**Your objective**
From the listing below, copy only the lines running from the line that contains "- the libraries" to the line that contains "Texts are byte", both included.

____

(** * ISS tracker: a shallow embedding of [iss_tracker.py]

    The Python module fetches an XML ephemeris, turns it into a list of
    state-vector dictionaries and answers a few HTTP routes over that list.
    The embedding keeps the shape of the source:

    - Python objects are the inductive types [raw] (what [xmltodict.parse]
      builds: [None], strings, lists, dictionaries) and [pyval] (what the
      tracker itself builds: the same plus [int] and [float]);
    - dictionaries are association lists in insertion order;
    - [float] is IEEE binary64, i.e. Rocq's primitive [float];
    - exceptions, the [logging] output and the upstream HTTP answers are
      threaded through the monad [M];
    - the libraries the tracker calls out to ([xmltodict], [astropy],
      [geopy]) and the reading of the clock are parameters of the section
      [Tracker].

    Texts are byte strings; the feed and the URL paths are ASCII. *)

From Stdlib Require Import ZArith List String Ascii Bool Lia Floats DecimalString.
Import ListNotations.

Local Open Scope list_scope.
Local Open Scope string_scope.
Local Open Scope Z_scope.

(* ================================================================== *)
(** * Python objects *)
(* ================================================================== *)

(** The value [xmltodict.parse] returns, and every sub-tree of it. *)
#[warnings="-register-all"]
Inductive raw : Type :=
| RNone
| RStr (s : string)
| RList (items : list raw)
| RDict (entries : list (string * raw)).

(** The objects the tracker computes with after normalisation. *)
#[warnings="-register-all"]
Inductive pyval : Type :=
| PNone
| PInt (z : Z)
| PFloat (f : float)
| PStr (s : string)
| PList (items : list pyval)
| PDict (entries : list (string * pyval)).

(** The exceptions that occur.  The classes of [requests] form a hierarchy
    under [RequestException]; [UnboundLocalError] carries the variable. *)
Inductive exn : Type :=
| KeyError
| TypeError
| ValueError
| IndexError
| ZeroDivisionError
| OverflowError
| UnboundLocalError (var : string)
| RequestException (msg : string)
| ConnectionError (msg : string)
| Timeout (msg : string)
| ExpatError (msg : string)
| OtherError (cls : string).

____

**Written solution**
    - the libraries the tracker calls out to ([xmltodict], [astropy],
      [geopy]) and the reading of the clock are parameters of the section
      [Tracker].

    Texts are byte strings; the feed and the URL paths are ASCII. *)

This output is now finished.